The average nurse, teacher, paramedic, police officer or firefighter can only afford to own a home in 8% of towns across Britain, according to Halifax.
It said average house prices have surged by 32% between 2014 and 2019 – more than four times average key worker annual earnings growth of 7%.
Their ambitious plans show housing is now – rightly – one of the hot topics of this #GE2019, and lays the gauntlet down to the other parties, including the Conservatives.
— Shelter (@Shelter) November 20, 2019
– What do others involved in the housing sector say?
The Home Builders Federation (HBF) has called for policies that ensure enough land comes forward in the right places quickly and efficiently, and more support for smaller builders.
Housing charity Shelter wants to see more investment in social housing.
Shelter said all political parties should commit to delivering at least 90,000 social homes a year over the next parliament “to provide a real solution to the housing crisis”.
– What do councils say?
Councils argue they should play a leading role.
The Local Government Association wants “a renaissance in council house building”, which it argues could be achieved through giving councils more powers and reforming the Right to Buy scheme.
Right to Buy, which enables people to buy council homes at a discount, has been blamed by some for adding to the shortage of social housing.

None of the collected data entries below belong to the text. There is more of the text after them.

(* ===== verification/Silly.v ===== *)
(** * silly: ISA memory (src/ldd4/misc-modules/silly.c)

    Character devices over the memory from 640 KB to 1 MB, read and written by
    8, 16 or 32 bits at a time, or by block copies, as the minor says. *)

From stdpp Require Import base tactics numbers list strings.
From S2P Require Import Prelude KMonad Registry.
From Stdlib Require Import ZArith Lia.

Open Scope Z_scope.

(** ** Data *)

Definition ISA_BASE : Z := 655360.
Definition ISA_MAX : Z := 1048576.
Definition ISA_SIZE : Z := ISA_MAX - ISA_BASE.

Inductive silly_modes := M_8 | M_16 | M_32 | M_memcpy.

(** A minor that is no mode ends in the [default] of the [switch]. *)
Definition mode_of (minor : Z) : option silly_modes :=
  if minor =? 0 then Some M_8 else if minor =? 1 then Some M_16
  else if minor =? 2 then Some M_32 else if minor =? 3 then Some M_memcpy else None.

(** [isa a] is the byte at [ISA_BASE + a], which is ordinary memory; [kbufs]
    counts the buffers that are allocated. *)
Record silly := MkSilly {
  io_base : Z;
  isa : Z → Z;
  kbufs : nat;
  silly_major : Z;
  silly_regs : registry
}.

Definition set_io_base (v : Z) (s : silly) : silly := MkSilly v (isa s) (kbufs s) (silly_major s) (silly_regs s).
Definition set_isa (v : Z → Z) (s : silly) : silly := MkSilly (io_base s) v (kbufs s) (silly_major s) (silly_regs s).
Definition set_kbufs (v : nat) (s : silly) : silly := MkSilly (io_base s) (isa s) v (silly_major s) (silly_regs s).
Definition set_silly_major (v : Z) (s : silly) : silly := MkSilly (io_base s) (isa s) (kbufs s) v (silly_regs s).
Definition set_silly_regs (v : registry) (s : silly) : silly := MkSilly (io_base s) (isa s) (kbufs s) (silly_major s) v.

#[export] Instance silly_registry : HasRegistry silly :=
  { registry_of := silly_regs; set_registry := set_silly_regs; registry_set g s := eq_refl }.

(** ** The mapped memory *)

(** A little-endian word and its bytes. *)
Fixpoint le_value (l : list Z) : Z :=
  match l with [] => 0 | b :: l => b + 256 * le_value l end.
Fixpoint le_bytes (n : nat) (v : Z) : list Z :=
  match n with O => [] | S n => v mod 256 :: le_bytes n (v / 256) end.

(** The [n] bytes from [a] on. *)
Definition isa_bytes (f : Z → Z) (a : Z) (n : nat) : list Z := (λ i, f (a + Z.of_nat i)) <$> seq 0 n.

(** An access of [n] bytes at offset [a] of the mapping. *)
Definition mapped (a n : Z) : K silly unit :=
  b ← gets io_base;
  if b =? 0 then oops NullDeref
  else if (0 <=? a) && (a + n <=? ISA_SIZE) then mret tt else oops OutOfBounds.

(** [ioread8], [ioread16], [ioread32], for [n] of 1, 2 and 4. *)
Definition ioread (n : nat) (a : Z) : K silly Z :=
  mapped a (Z.of_nat n);;
  f ← gets isa;
  mret (le_value (isa_bytes f a n)).

Definition isa_store (a : Z) (l : list Z) (f : Z → Z) : Z → Z := λ x,
  if a <=? x then default (f x) (l !! Z.to_nat (x - a)) else f x.

Definition iowrite8 (v a : Z) : K silly unit :=
  mapped a 1;;
  modify (λ s, set_isa (isa_store a [u8 v] (isa s)) s).

Definition memcpy_fromio (a n : Z) : K silly (list Z) :=
  mapped a n;;
  f ← gets isa;
  mret (isa_bytes f a (Z.to_nat n)).

Definition memcpy_toio (a : Z) (l : list Z) : K silly unit :=
  mapped a (lenZ l);;
  modify (λ s, set_isa (isa_store a l (isa s)) s).

(** ** Operations *)

Definition silly_open : K silly Z := mret 0.
Definition silly_release : K silly Z := mret 0.
Definition silly_poll : K silly Z := mret (Z.lor (Z.lor POLLIN POLLRDNORM) (Z.lor POLLOUT POLLWRNORM)).

(** The end of the range, where the subtraction is of unsigned numbers. *)
Definition clip (isa_addr count : Z) : Z :=
  if u64 (isa_addr + count) >? ISA_MAX then u64 (ISA_MAX - isa_addr) else count.

Definition downgrade (mode : option silly_modes) (isa_addr count : Z) : option silly_modes :=
  let mode := match mode with
              | Some M_32 => if c_bool (Z.land (Z.lor isa_addr count) 3) then Some M_16 else mode
              | _ => mode end in
  match mode with
  | Some M_16 => if c_bool (Z.land (Z.lor isa_addr count) 1) then Some M_8 else mode
  | _ => mode
  end.

(** The width of the accesses of the loops. *)
Definition width (mode : silly_modes) : nat :=
  match mode with M_32 => 4 | M_16 => 2 | M_8 => 1 | M_memcpy => 0 end.

(** [while (count >= n)], with what is left of [kbuf] to be filled; the bytes that
    are filled. *)
Fixpoint read_loop (fuel n : nat) (add count : Z) : K silly (list Z) :=
  match fuel with
  | O => sleep_forever
  | S fuel =>
      if Z.of_nat n <=? count then
        v ← ioread n add;
        l ← read_loop fuel n (add + Z.of_nat n) (count - Z.of_nat n);
        mret (le_bytes n v ++ l)
      else mret []
  end.

(** The same of a write; every access is an [iowrite8] of the word at [ptr]. *)
Fixpoint write_loop (fuel n : nat) (add count : Z) (ptr : list Z) : K silly unit :=
  match fuel with
  | O => sleep_forever
  | S fuel =>
      if Z.of_nat n <=? count then
        iowrite8 (le_value (take n ptr)) add;;
        write_loop fuel n (add + Z.of_nat n) (count - Z.of_nat n) (drop n ptr)
      else mret tt
  end.

Definition kmalloc_buf (n : Z) : K silly bool :=
  p ← call (kmalloc n);
  if p =? 0 then mret false else modify (λ s, set_kbufs (S (kbufs s)) s);; mret true.
Definition kfree_buf : K silly unit := modify (λ s, set_kbufs (pred (kbufs s)) s).

(** The value, the new position, and what reaches user space. *)
Definition silly_read (minor count f_pos : Z) : K silly (Z * Z * list cell) :=
  let isa_addr := u64 (ISA_BASE + f_pos) in
  let count := clip isa_addr count in
  ok ← kmalloc_buf count;
  if negb ok then mret (- ENOMEM, f_pos, []) else
  let retval := s32 count in
  let add := isa_addr - ISA_BASE in
  match downgrade (mode_of minor) isa_addr count with
  | None => mret (- EINVAL, f_pos, [])
  | Some mode =>
      kbuf ← (match mode with
              | M_memcpy => memcpy_fromio add count
              | _ => read_loop (S (Z.to_nat count)) (width mode) add count
              end);
      let kbuf := (Some <$> kbuf) ++ uninit (count - lenZ kbuf) in
      '(bytes, ok) ← (if retval >? 0 then copy_to_user (take (Z.to_nat retval) kbuf) else mret ([], true));
      let retval := if ok : bool then retval else - EFAULT in
      kfree_buf;;
      mret (retval, f_pos + retval, bytes)
  end.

The recent awarding of the Riba Stirling prize for architecture to Goldsmith Street – a council estate in Norwich – highlighted the issue of council house funding.
Local councillor Gail Harris was quoted in The Guardian as saying: “Winning this prestigious award shows that it is possible to build fantastic new council homes, despite the challenges posed by central government cuts and restrictions around Right to Buy receipts.”